In some cases, the most serious, the medical team may decide to use nasogastric tube feeding (tube that allows entry through the nasal cavities into the stomach) or intravenous hyperalimentation. 

Our specialist’s opinion

“Very often people with anorexia are suffering, depression very often accompanies this disorder. Curing anorexia is possible but the family and loved ones must be there to bring their loved one with anorexia to awareness of their disease. Psychotherapy follow-up can be beneficial for the whole family, which is often harmed by the disease. »  

Céline BRODAR, Psychologist

Complementary approaches to anorexia

There are many dietary supplements and herbal products aimed at reducing appetite and promoting weight loss. People with eating disorders know about them and often abuse them. These products can have potentially dangerous interactions with other drugs, such as laxatives or diuretics, which are commonly used by people with anorexia and bulimia. In addition, the weight loss caused by the absorption of supplements or herbs can have serious side effects on their health. Among the most common, the person may suffer from heart rhythm disturbances (irregular heartbeats), tremors, hallucinations, insomnia, nausea, dizziness and nervousness.

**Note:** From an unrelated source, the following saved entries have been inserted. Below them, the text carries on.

Lemma len16_inv_mix_columns s : len16 s -> len16 (inv_mix_columns s).
Proof. intros. apply length_on_columns; [done|apply inv_mix_column_4]. Qed.

Lemma len16_round k s : len16 k -> len16 s -> len16 (round k s).
Proof.
  intros Hk Hs. apply length_add_round_key; [done|].
  apply len16_mix_columns, length_shift_rows, len16_sub_bytes, Hs.
Qed.

Lemma len16_inv_round k s : len16 k -> len16 s -> len16 (inv_round k s).
Proof.
  intros Hk Hs. apply len16_inv_mix_columns, length_add_round_key; [done|].
  apply len16_inv_sub_bytes, length_inv_shift_rows, Hs.
Qed.

Lemma inv_sub_bytes_sub_bytes s : inv_sub_bytes (sub_bytes s) = s.
Proof.
  unfold inv_sub_bytes, sub_bytes. induction s as [|x s IH]; [done|]. cbn [map]. by rewrite inv_sub_byte_sub_byte, IH.
Qed.

Lemma sub_bytes_inv_sub_bytes s : sub_bytes (inv_sub_bytes s) = s.
Proof.
  unfold inv_sub_bytes, sub_bytes. induction s as [|x s IH]; [done|]. cbn [map]. by rewrite sub_byte_inv_sub_byte, IH.
Qed.

(** The byte substitution and row shift of a round, and their inverse. *)
Definition fwd (s : list byte) : list byte := shift_rows (sub_bytes s).
Definition bwd (s : list byte) : list byte := inv_sub_bytes (inv_shift_rows s).

Lemma bwd_fwd s : len16 s -> bwd (fwd s) = s.
Proof.
  intros Hs. unfold bwd, fwd. rewrite inv_shift_rows_shift_rows by (by apply len16_sub_bytes).
  apply inv_sub_bytes_sub_bytes.
Qed.

Lemma fwd_bwd s : len16 s -> fwd (bwd s) = s.
Proof.
  intros Hs. unfold bwd, fwd. rewrite sub_bytes_inv_sub_bytes.
  by apply shift_rows_inv_shift_rows.
Qed.

Lemma inv_round_round k y : len16 k -> len16 y -> inv_round k (fwd (round k y)) = fwd y.
Proof.
  intros Hk Hy. assert (Hf : len16 (fwd y)) by (apply length_shift_rows, len16_sub_bytes, Hy).
  unfold inv_round. fold (bwd (fwd (round k y))).
  rewrite bwd_fwd by (by apply len16_round). unfold round. fold (fwd y).
  rewrite add_round_key_twice by (unfold len16 in *; rewrite Hk; by apply len16_mix_columns).
  unfold mix_columns, inv_mix_columns.
  by apply on_columns_inv; [| apply mix_column_4 | intros; apply inv_mix_mix_column].
Qed.

Lemma round_inv_round k x : len16 k -> len16 x -> round k (bwd (inv_round k x)) = bwd x.
Proof.
  intros Hk Hx. assert (Hb : len16 (bwd x)) by (apply len16_inv_sub_bytes, length_inv_shift_rows, Hx).
  unfold round. fold (fwd (bwd (inv_round k x))).
  rewrite fwd_bwd by (by apply len16_inv_round). unfold inv_round. fold (bwd x).
  unfold mix_columns, inv_mix_columns. rewrite on_columns_inv; [| by apply length_add_round_key | apply inv_mix_column_4
                           | intros; apply mix_inv_mix_column].
  by apply add_round_key_twice; rewrite Hb.
Qed.

Lemma len16_rounds mids y :
  Forall len16 mids -> len16 y -> len16 (fold_left (fun st k => round k st) mids y).
Proof.
  intros Hm. induction Hm as [|k rest Hk _ IH] in y |- *; intros Hy; [done|].
  cbn [fold_left]. by apply IH, len16_round.
Qed.

Lemma len16_inv_rounds mids x :
  Forall len16 mids -> len16 x -> len16 (fold_left (fun st k => inv_round k st) (rev mids) x).
Proof.
  intros Hm. induction Hm as [|k rest Hk _ IH] in x |- *; intros Hx; [done|].
  cbn [rev]. rewrite fold_left_app. cbn [fold_left]. by apply len16_inv_round, IH.
Qed.

Lemma inv_rounds_rounds mids y :
  Forall len16 mids -> len16 y ->
  fold_left (fun st k => inv_round k st) (rev mids)
    (fwd (fold_left (fun st k => round k st) mids y)) = fwd y.
Proof.
  intros Hm. induction Hm as [|k rest Hk _ IH] in y |- *; intros Hy; [done|].
  cbn [rev fold_left]. rewrite fold_left_app, IH by (by apply len16_round). cbn [fold_left].
  by apply inv_round_round.
Qed.

Lemma rounds_inv_rounds mids x :
  Forall len16 mids -> len16 x ->
  fold_left (fun st k => round k st) mids
    (bwd (fold_left (fun st k => inv_round k st) (rev mids) x)) = bwd x.
Proof.
  intros Hm. induction Hm as [|k rest Hk Hrest IH] in x |- *; intros Hx; [done|].
  cbn [rev fold_left]. rewrite fold_left_app. cbn [fold_left].
  rewrite round_inv_round; [by apply IH|done|by apply len16_inv_rounds].
Qed.

Lemma inv_cipher_cipher rk0 mids rkl s :
  len16 rk0 -> Forall len16 mids -> len16 rkl -> len16 s ->
  inv_cipher_with rk0 mids rkl (cipher_with rk0 mids rkl s) = s.
Proof.
  intros H0 Hm Hl Hs. unfold inv_cipher_with, cipher_with.
  assert (Hy : len16 (fold_left (fun st k => round k st) mids (add_round_key rk0 s)))
    by (apply len16_rounds; [done|by apply length_add_round_key]).
  fold (fwd (fold_left (fun st k => round k st) mids (add_round_key rk0 s))).
  rewrite add_round_key_twice by (unfold len16 in *; rewrite Hl; apply length_shift_rows, len16_sub_bytes, Hy).
  fold (bwd (fold_left (fun st k => inv_round k st) (rev mids)
          (fwd (fold_left (fun st k => round k st) mids (add_round_key rk0 s))))).
  rewrite inv_rounds_rounds, bwd_fwd by (done || by apply length_add_round_key).
  apply add_round_key_twice. unfold len16 in *. by rewrite Hs, H0.
Qed.

Lemma cipher_inv_cipher rk0 mids rkl s :
  len16 rk0 -> Forall len16 mids -> len16 rkl -> len16 s ->
  cipher_with rk0 mids rkl (inv_cipher_with rk0 mids rkl s) = s.
Proof.
  intros H0 Hm Hl Hs. unfold inv_cipher_with, cipher_with.
  assert (Hx : len16 (fold_left (fun st k => inv_round k st) (rev mids) (add_round_key rkl s)))
    by (apply len16_inv_rounds; [done|by apply length_add_round_key]).
  fold (bwd (fold_left (fun st k => inv_round k st) (rev mids) (add_round_key rkl s))).
  rewrite add_round_key_twice
    by (unfold len16 in *; rewrite H0; apply len16_inv_sub_bytes, length_inv_shift_rows, Hx).
  fold (fwd (fold_left (fun st k => round k st) mids
          (bwd (fold_left (fun st k => inv_round k st) (rev mids) (add_round_key rkl s))))).
  rewrite rounds_inv_rounds, fwd_bwd by (done || by apply length_add_round_key).
  apply add_round_key_twice. unfold len16 in *. by rewrite Hs, Hl.
Qed.

(** ** The round keys *)

Lemma group_words_len16 ws : Forall len16 (group_words ws).
Proof.
  revert ws. fix IH 1. intros [|w0 [|w1 [|w2 [|w3 rest]]]]; cbn [group_words]; try constructor.
  - destruct w0 as [[[]]], w1 as [[[]]], w2 as [[[]]], w3 as [[[]]]. reflexivity.
  - apply IH.
Qed.

Lemma aes_round_keys_len16 k : Forall len16 (aes_round_keys k).
Proof.
  unfold aes_round_keys. destruct (aes_keylen_ok _); [apply group_words_len16|].
  apply Forall_forall. intros x Hx. apply repeat_spec in Hx as ->. reflexivity.
Qed.

(** The first, middle and last round keys of a schedule of 16-byte keys
    are 16-byte keys. *)
Lemma schedule_parts_len16 rks :
  Forall len16 rks ->
  len16 (hd zero_block rks) /\ Forall len16 (removelast (tl rks)) /\ len16 (last (tl rks) zero_block).
Proof.
  intros Hr. destruct Hr as [|k rest Hk Hrest]; [done|]. cbn [hd tl].
  split; [done|]. induction Hrest as [|k' rest' Hk' Hrest' IH]; [done|].
  destruct rest' as [|k'' rest'']; [cbn; split; [constructor|done]|].
  destruct IH as [IH1 IH2]. split; [|done]. cbn [removelast]. by constructor.
Qed.

(** ** AES as the block cipher of the transform *)

Lemma aes_decrypt_encrypt k b : len16 b -> aes_decrypt k (aes_encrypt k b) = b.
Proof.
  intros Hb. destruct (schedule_parts_len16 _ (aes_round_keys_len16 k)) as (H0 & Hm & Hl).
  by apply inv_cipher_cipher.
Qed.

Lemma aes_encrypt_decrypt k b : len16 b -> aes_encrypt k (aes_decrypt k b) = b.
Proof.
  intros Hb. destruct (schedule_parts_len16 _ (aes_round_keys_len16 k)) as (H0 & Hm & Hl).
  by apply cipher_inv_cipher.
Qed.

Lemma length_aes_encrypt k b : length b = aes_block_nat -> length (aes_encrypt k b) = aes_block_nat.
Proof.
  intros Hb. destruct (schedule_parts_len16 _ (aes_round_keys_len16 k)) as (H0 & Hm & Hl).
  apply length_add_round_key; [done|]. apply length_shift_rows, len16_sub_bytes, len16_rounds; [done|].
  by apply length_add_round_key.
Qed.

Lemma length_aes_decrypt k b : length b = aes_block_nat -> length (aes_decrypt k b) = aes_block_nat.
Proof.
  intros Hb. destruct (schedule_parts_len16 _ (aes_round_keys_len16 k)) as (H0 & Hm & Hl).
  apply length_add_round_key; [done|]. apply len16_inv_sub_bytes, length_inv_shift_rows, len16_inv_rounds; [done|].
  by apply length_add_round_key.
Qed.

(** The AES instance of [BlockCipher]; not exported, the development's
    witnesses keep the small instance of [Cipher]. *)
Definition aes_cipher : BlockCipher := {|
  encrypt_block := aes_encrypt;
  decrypt_block := aes_decrypt;
  length_encrypt_block := length_aes_encrypt;
  length_decrypt_block := length_aes_decrypt;
  decrypt_encrypt_block k b _ := aes_decrypt_encrypt k b;
  encrypt_decrypt_block k b _ := aes_encrypt_decrypt k b
|}.

(** ** Properties of the cipher *)

(** The bytes [from], [from + 1], ..., [n] of them. *)
Definition byte_seq (from n : nat) : list byte :=
  map (fun i => match Byte.of_nat i with Some b => b | None => Byte.x00 end) (seq from n).

(** The plaintext of FIPS-197 appendix C. *)
Definition fips_plaintext : list byte :=
  [Byte.x00; Byte.x11; Byte.x22; Byte.x33; Byte.x44; Byte.x55; Byte.x66; Byte.x77;
   Byte.x88; Byte.x99; Byte.xaa; Byte.xbb; Byte.xcc; Byte.xdd; Byte.xee; Byte.xff].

Do not hesitate to discuss the potential risks of using dietary supplements or herbs with your doctor.


Yoga. Some researchers agree that yoga could have beneficial effects as a complementary treatment for eating disorders. Yoga can help these people by increasing their sense of well-being and promoting their access to relaxation.

A recent study carried out on 54 adolescents suffering from eating disorders demonstrated a better effectiveness of standard treatment when it is coupled with supervised practice of yoga at the rate of 2 sessions per week for 8 weeks 8 .

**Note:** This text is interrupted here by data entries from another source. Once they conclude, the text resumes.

(** A write followed by a read of the same in-range, block-aligned
    sectors. *)
Lemma transfer_write_read st sector nsect buf buf2 :
  drv_wf st -> in_range st sector nsect ->
  logical_block_size st mod AES_BLOCK_SIZE = 0 -> dev_size (device st) mod AES_BLOCK_SIZE = 0 ->
  nsect * logical_block_size st <= Z.of_nat (length buf) ->
  nsect * logical_block_size st <= Z.of_nat (length buf2) ->
  exists st1 st2 buf2',
    sbd_transfer st sector nsect buf true = Ok (st1, buf) /\
    sbd_transfer st1 sector nsect buf2 false = Ok (st2, buf2') /\
    take (Z.to_nat (nsect * logical_block_size st)) buf2' =
      take (Z.to_nat (nsect * logical_block_size st)) buf.
Proof.
  intros Hwf Hr Hal Hsz Hb Hb2.
  destruct (aligned_decomp st sector nsect Hwf Hr Hal Hsz) as (N1 & n & N3 & E1 & E2 & Hd).
  destruct (prologue_device st) as (Pd & Pk & Pl).
  set (X := take (Z.to_nat (nsect * logical_block_size st)) buf).
  assert (HX : length X = (n * aes_block_nat)%nat) by (unfold X; rewrite length_take; lia).
  pose proof (length_encrypt_range (keys st) X n HX) as HE.
  set (st1 := set_data (transfer_prologue st)
                (splice (dev_data (device st)) (Z.to_nat (sector * logical_block_size st))
                   (encrypt_range (keys st) X))).
  assert (Hwf1 : drv_wf st1).
  { apply (drv_wf_same st); cbn [st1 set_data keys logical_block_size device dev_size dev_data];
      rewrite ?Pk, ?Pl, ?Pd; try done. apply length_splice. lia. }
  assert (Hr1 : in_range st1 sector nsect)
    by (apply (in_range_same st); cbn [st1 set_data logical_block_size device dev_size];
        rewrite ?Pl, ?Pd; done).
  rewrite sbd_transfer_write_ok by done. do 3 eexists. split; [reflexivity|].
  rewrite sbd_transfer_read_ok by (cbn [st1 set_data logical_block_size]; rewrite ?Pl; done).
  split; [reflexivity|].
  cbn [st1 set_data keys logical_block_size device dev_data]. rewrite Pk, Pl.
  fold X.
  assert (Hsl : slice (splice (dev_data (device st)) (Z.to_nat (sector * logical_block_size st))
                        (encrypt_range (keys st) X))
                  (Z.to_nat (sector * logical_block_size st)) (Z.to_nat (nsect * logical_block_size st))
                = encrypt_range (keys st) X).
  { rewrite E2, <- HE. apply slice_splice. rewrite HE. lia. }
  rewrite Hsl, (decrypt_encrypt_range _ _ n) by (done || apply Hwf).
  rewrite E2, <- HX, take_splice_0 by lia. by rewrite Nat.sub_diag, take_0, app_nil_r.
Qed.

(** C4: Round trip: with the key store unchanged, writing a buffer to an
    in-range, block-aligned request and then reading the same sectors into
    any buffer large enough returns the bytes written. *)
Theorem sbd_transfer_roundtrip st sector nsect buf buf2 :
  drv_wf st -> in_range st sector nsect ->
  logical_block_size st mod AES_BLOCK_SIZE = 0 -> dev_size (device st) mod AES_BLOCK_SIZE = 0 ->
  nsect * logical_block_size st <= Z.of_nat (length buf) ->
  nsect * logical_block_size st <= Z.of_nat (length buf2) ->
  exists st1 st2 buf2',
    sbd_transfer st sector nsect buf true = Ok (st1, buf) /\
    sbd_transfer st1 sector nsect buf2 false = Ok (st2, buf2') /\
    take (Z.to_nat (nsect * logical_block_size st)) buf2' =
      take (Z.to_nat (nsect * logical_block_size st)) buf.
Proof. exact (transfer_write_read st sector nsect buf buf2). Qed.

(** C13: Frame: an in-range write with a block size that is a multiple of
    the AES block changes no byte of the device outside the request's byte
    range [[sector * lbs, (sector + nsect) * lbs)]. *)
Theorem sbd_transfer_write_frame st sector nsect buf (j : nat) :
  drv_wf st -> in_range st sector nsect ->
  logical_block_size st mod AES_BLOCK_SIZE = 0 ->
  nsect * logical_block_size st <= Z.of_nat (length buf) ->
  (j < Z.to_nat (sector * logical_block_size st) \/
   Z.to_nat ((sector + nsect) * logical_block_size st) <= j)%nat ->
  exists st', sbd_transfer st sector nsect buf true = Ok (st', buf) /\
    dev_data (device st') !! j = dev_data (device st) !! j.
Proof.
  intros Hwf Hr Hal Hb Hj. pose proof Hwf as (_ & Hl & Hlen & _). pose proof Hr as (Hs & Hn & Hin).
  rewrite sbd_transfer_write_ok by done. eexists. split; [reflexivity|].
  cbn [set_data device dev_data].
  set (n := Z.to_nat (nsect * logical_block_size st / 16)).
  assert (Hnb : nsect * logical_block_size st = 16 * Z.of_nat n)
    by (apply aligned_blocks; [nia|by apply mul_aligned]).
  assert (HX : length (take (Z.to_nat (nsect * logical_block_size st)) buf) = (n * aes_block_nat)%nat)
    by (rewrite length_take; unfold_sizes; lia).
  apply lookup_splice_out; rewrite (length_encrypt_range _ _ n HX); unfold_sizes; nia.
Qed.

 Art therapy. This form of therapy uses different forms of art (dance, theater, plastic and visual arts, …) as mediator and means of expression. Art therapy allows the patient to come into contact with the other by means other than by speaking. It is a new way of communication to express your emotions and your experiences.

Most people with bulimia have difficulty expressing their emotions and may resort to excessive behavior. The art therapist will be able to accompany the person to express himself, but it can also bring him a broader vision of his personality and the possibility of renewing, by the means of the creation, a living relationship with himself.

 Hypnosis. Current research, still in progress, would show some interest in the use of hypnotherapy for the treatment of eating disorders. Further studies are needed to validate its effectiveness.